O azeite vegetal tem sido uma parte indispensável das famílias e cozinhas indianas, suas origens remontam a sementes oleaginosas esmagadas em prensas a frio movidas por carros de boi e prensas mecânicas maiores. As várias regiões da Índia mostraram tendência para um tipo específico de semente, com o Norte e o Leste cultivando mostarda, o Sul cultivando gergelim e coco e tanto o Sul como o Oeste cultivando amendoim. 'Desi ghee, 'feito de leite, era a outra forma de azeite comestível utilizada principalmente em doces e alimentos para ocasiões especiais. 

Conforme a indústria indiana de azeite comestível passou do azeite vegetal hidrogenado para o azeite extraído com solvente e refinado, houve um rápido crescimento na demanda e na área correspondente de sementes oleaginosas. Em seu pico, a produção doméstica de sementes oleaginosas ficou em 21.5 milhões de toneladas em 1993-94, com a Índia quase autossuficiente. Após a liberalização, no entanto, houve um aumento nas importações, crescendo de 0.1 mt em 1993 - 94 para 14 mt em 2016-17. 
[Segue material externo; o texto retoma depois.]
(** ** The thumbnail generator: [processor/image_processor.py] *)

(** What the body of the [try] block makes of one URL: the PNG bytes of the
    thumbnail of side [size], or the exception raised by the download or
    by the image library. *)
Class Imaging := {
  thumbnail_png : json → Z → result bytes;
}.

Module image_processor.

(** [generate_thumbnails] *)
Definition generate_thumbnails `{Imaging} (image_urls : list json)
    (size max_images : Z) : list bytes :=
  omap (λ url, match thumbnail_png url size with
               | Ok png => Some png
               | Raise _ => None
               end)
       (slice_to image_urls max_images).

End image_processor.

(** The labels of [markers] in the order of [sorted]. *)
Definition sorted_labels : list string :=
  [ "Angular"; "Bootstrap"; "Django"; "Drupal"; "Laravel"; "Next.js";
    "Nuxt.js"; "React"; "Svelte"; "TailwindCSS"; "Vue"; "WordPress";
    "jQuery" ].

(** Whether the haystack holds one of the clues of a label. *)
Definition detected (haystack label : string) : bool :=
  existsb (λ m, String.eqb m.1 label && advanced.any_clue haystack m.2)
          advanced.markers.

(** Text functions for the examples: on the texts of the examples nothing
    is in upper case and nothing is padded, no style matches the colour
    patterns, and no text is JSON. *)
Definition sample_str : Text :=
  {| str_lower := λ s, s;
     str_strip := λ s, s;
     re_search := λ _ _, None;
     json_loads_str := λ _, Raise (JSONDecodeError "Expecting value") |}.

(** An image library that is given no network: every download fails. *)
Definition sample_imaging : Imaging :=
  {| thumbnail_png := λ _ _, Raise (OtherError "URLError" "unreachable") |}.

(** ** The polling client: [client.py] *)

(** The exceptions that [wait_for_completion] ends with: the two it raises
    itself, the one of [resp.raise_for_status()], and whatever a request
    raised. *)
Inductive client_exn : Type :=
  | RuntimeError (arg : json)
  | WaitTimeout (msg : string)
  | ClientResponseError (status : Z)
  | RequestFailed (exc : exn).

(** How a call of [wait_for_completion] stands: returned, raised, or still
    polling when the turns described have been used up. *)
Inductive waited : Type :=
  | Returned (data : doc)
  | Raised (exc : client_exn)
  | Polling.

(** One turn of the polling loop as the client sees it: the outcome of the
    status request, the outcome of the result request (made only when the
    status is [completed]) and the reading of the clock of the event loop
    when the deadline is checked. *)
Record Poll := mkPoll {
  status_response : result Response;
  result_response : result Response;
  clock : Z;
}.

(** [wait_for_completion]; [deadline] is [loop.time() + timeout] as computed
    on entry. *)
Fixpoint wait_for_completion (deadline : Z) (polls : list Poll) : waited :=
  match polls with
  | [] => Polling
  | poll :: rest =>
      match poll.(status_response) with
      | Raise exc => Raised (RequestFailed exc)
      | Ok resp =>
          if resp.(resp_status) =? 404 then
            Raised (RuntimeError (JStr "task_id inexistente"))
          else
            let status_payload := resp.(resp_body) in
            let status := status_payload !! "status" in
            if is_str status "completed" then
              match poll.(result_response) with
              | Raise exc => Raised (RequestFailed exc)
              | Ok resp =>
                  if 400 <=? resp.(resp_status) then
                    Raised (ClientResponseError resp.(resp_status))
                  else Returned resp.(resp_body)
              end
            else if is_str status "failed" then
              Raised (RuntimeError
                        (default (JStr "tarea fallida")
                           (status_payload !! "error")))
            else if deadline <=? poll.(clock) then
              Raised (WaitTimeout
                        "Tiempo de espera agotado esperando resultado")
            else wait_for_completion deadline rest
      end
  end.

(** A turn of the loop answered by the scraping server in the state [app],
    for the task [tid]. *)
Definition server_poll `{Datetime} (app : App) (tid : string) (now : Z)
    : Poll :=
  {| status_response := (handle_status {[ "task_id" := tid ]} app).1;
     result_response := (handle_result {[ "task_id" := tid ]} app).1;
     clock := now |}.

(** ** Tasks and their pipelines *)





(* ===================================================================== *)
(** * Part II. Properties                                                 *)
(* ===================================================================== *)

(** ** The header *)

Lemma Z_of_byte_of_Z z : Z_of_byte (byte_of_Z z) = z mod 256.
Proof.
  unfold Z_of_byte, byte_of_Z.
  assert (Hb : 0 <= z mod 256 < 256) by (apply Z.mod_pos_bound; lia).
  destruct (Byte.of_N (Z.to_N (z mod 256))) as [b|] eqn:E.
  - apply Byte.to_of_N in E. rewrite E. lia.
  - apply Byte.of_N_None_iff in E. lia.
Qed.

Lemma Z_of_byte_range b : 0 <= Z_of_byte b < 256.
Proof.
  unfold Z_of_byte. pose proof (Byte.to_N_bounded b). lia.
Qed.

Lemma testbit_byte z j :
  0 <= j → Z.testbit (Z_of_byte (byte_of_Z z)) j = (j <? 8) && Z.testbit z j.
Proof.
  intros Hj. rewrite Z_of_byte_of_Z. change 256 with (2 ^ 8).
  destruct (Z.ltb_spec j 8).
  - rewrite Z.mod_pow2_bits_low by lia. reflexivity.
  - rewrite Z.mod_pow2_bits_high by lia. reflexivity.
Qed.

Lemma unpack_header_of n :
  0 <= n < 2 ^ 32 → HEADER_STRUCT_unpack (header_of n) = Ok n.
Proof.
  intros Hn. unfold HEADER_STRUCT_unpack, header_of. f_equal.
  apply Z.bits_inj'. intros i Hi.
  rewrite !Z.lor_spec, !Z.shiftl_spec by lia.
  destruct (Z.ltb_spec i 8); [|destruct (Z.ltb_spec i 16);
    [|destruct (Z.ltb_spec i 24); [|destruct (Z.ltb_spec i 32)]]].
  - rewrite (Z.testbit_neg_r _ (i - 24)), (Z.testbit_neg_r _ (i - 16)),
      (Z.testbit_neg_r _ (i - 8)) by lia.
    rewrite testbit_byte by lia. simpl.
    destruct (Z.ltb_spec i 8); [reflexivity | lia].
  - rewrite (Z.testbit_neg_r _ (i - 24)), (Z.testbit_neg_r _ (i - 16)) by lia.
    rewrite !testbit_byte by lia. rewrite Z.shiftr_spec by lia.
    destruct (Z.ltb_spec (i - 8) 8); [|lia].
    destruct (Z.ltb_spec i 8); [lia|]. simpl.
    rewrite orb_false_r. f_equal. lia.
  - rewrite (Z.testbit_neg_r _ (i - 24)) by lia.
    rewrite !testbit_byte by lia. rewrite !Z.shiftr_spec by lia.
    destruct (Z.ltb_spec (i - 16) 8); [|lia].
    destruct (Z.ltb_spec (i - 8) 8); [lia|].
    destruct (Z.ltb_spec i 8); [lia|]. simpl.
    rewrite orb_false_r. f_equal. lia.
  - rewrite !testbit_byte by lia. rewrite !Z.shiftr_spec by lia.
    destruct (Z.ltb_spec (i - 24) 8); [|lia].
    destruct (Z.ltb_spec (i - 16) 8); [lia|].
    destruct (Z.ltb_spec (i - 8) 8); [lia|].
    destruct (Z.ltb_spec i 8); [lia|]. simpl.
    rewrite !orb_false_r. f_equal. lia.
  - rewrite !testbit_byte by lia.
    destruct (Z.ltb_spec (i - 24) 8); [lia|].
    destruct (Z.ltb_spec (i - 16) 8); [lia|].
    destruct (Z.ltb_spec (i - 8) 8); [lia|].
    destruct (Z.ltb_spec i 8); [lia|]. simpl.
    symmetry. rewrite <- (Z.mod_small n (2 ^ 32)) by lia.
    apply Z.mod_pow2_bits_high. lia.
Qed.
(** An error is built, and [reject] called with it, by the ['close']
    handler alone, on a code other than zero. *)
Lemma newError_turn (ev : event) (st : state) :
  (exists message, In (Reject (NewError message)) (log (turn st ev))) <->
  (exists message, In (Reject (NewError message)) (log st)) \/
  closesNonZero ev = true.
Proof.
  destruct st as [out all p c l].
  destruct ev as [[|] data|e|code|];
    unfold cpUtils.turn, seq, handle, onClose; simpl;
    try destruct (negb (code =? 0)%Z); simpl;
    destruct outputChannel as [o|], c, p; cbn;
    (split;
     [ intros (message & H); rewrite ?in_app_iff in H; simpl in H;
       repeat match goal with
         | H : _ \/ _ |- _ => destruct H
         | H : False |- _ => destruct H
         end;
       try discriminate;
       first [ left; eexists; eassumption | right; reflexivity ]
     | intros [(message & H) | E];
       [ exists message; rewrite ?in_app_iff; tauto
       | try discriminate; eexists; rewrite ?in_app_iff; simpl;
         first [ right; left; reflexivity
               | right; right; left; reflexivity ] ] ]).
Qed.

Lemma newError_turns (events : list event) (st : state) :
  (exists message, In (Reject (NewError message)) (log (turns events st))) <->
  (exists message, In (Reject (NewError message)) (log st)) \/
  (exists ev, In ev events /\ closesNonZero ev = true).
Proof.
  revert st. induction events as [|ev events IH]; intros st.
  - simpl. split; [tauto | intros [H | (ev & [] & _)]; exact H].
  - rewrite turns_cons, IH, newError_turn. split.
    + intros [[H | Hne] | (ev' & Hin & Hne)].
      * now left.
      * right. exists ev. split; [now left | exact Hne].
      * right. exists ev'. split; [now right | exact Hne].
    + intros [H | (ev' & [-> | Hin] & Hne)].
      * now left; left.
      * now left; right.
      * right. now exists ev'.
Qed.

End Effects.

(** ** Runs with and without a channel *)



(** ** The call *)

(** The state once [cp.spawn] has returned and the handlers are
    registered, before any event. *)
Lemma executeCommand_started (outputChannel : option OutputChannel)
    (workingDirectory : option string) (command : string) (args : list string) :
  executeCommand outputChannel workingDirectory command args Spawned []
  = mkState "" "" Pending None
      (Spawn command args (mkOptions (orElse workingDirectory tmpdir) true)
       :: match outputChannel with
          | Some channel =>
              [AppendLine channel (runningLine command (join " " args))]
          | None => []
          end).
Proof. destruct outputChannel; reflexivity. Qed.

(** The state when [cp.spawn] has thrown: whatever the events. *)
Lemma executeCommand_threw (outputChannel : option OutputChannel)
    (workingDirectory : option string) (command : string) (args : list string)
    (e : HostError) (events : list event) :
  executeCommand outputChannel workingDirectory command args (SpawnThrew e) events
  = mkState "" "" (Rejected (Emitted e)) (Some (Thrown (Emitted e)))
      [Spawn command args (mkOptions (orElse workingDirectory tmpdir) true)].
Proof. reflexivity. Qed.

Lemma executeCommand_turns (outputChannel : option OutputChannel)
    (workingDirectory : option string) (command : string) (args : list string)
    (events : list event) :
  executeCommand outputChannel workingDirectory command args Spawned events
  = turns outputChannel command (join " " args) events
      (executeCommand outputChannel workingDirectory command args Spawned []).
Proof. reflexivity. Qed.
Os padrões de consumo também mudaram rapidamente desde então, pois o azeite de palma, soja e girassol se tornaram os azeites vegetais preferidos no país, enquanto o amendoim, a mostarda, o gergelim e outros azeites locais ainda conseguem reter alguma participação regionalmente. Hoje em dia, os principais azeites são importados principalmente na forma bruta e refinados no país antes de serem embalados e vendidos. 

Uma população indiana preocupada com a qualidade impulsionou as vendas de produtos embalados de marca em todo o país, com o azeite comestível liderando o caminho. O azeite comestível embalado está atualmente em Rs 1.3 trilhão ($ 19.5 bilhões) em 2017, com uma participação de mais de 30% do mercado de alimentos embalados de Rs 4.34 trilhões ($ 65 bilhões). No entanto, o consumo per capita ainda tem potencial para crescer, com a Índia com 17 quilos (kg) contra a média global de 25 kg.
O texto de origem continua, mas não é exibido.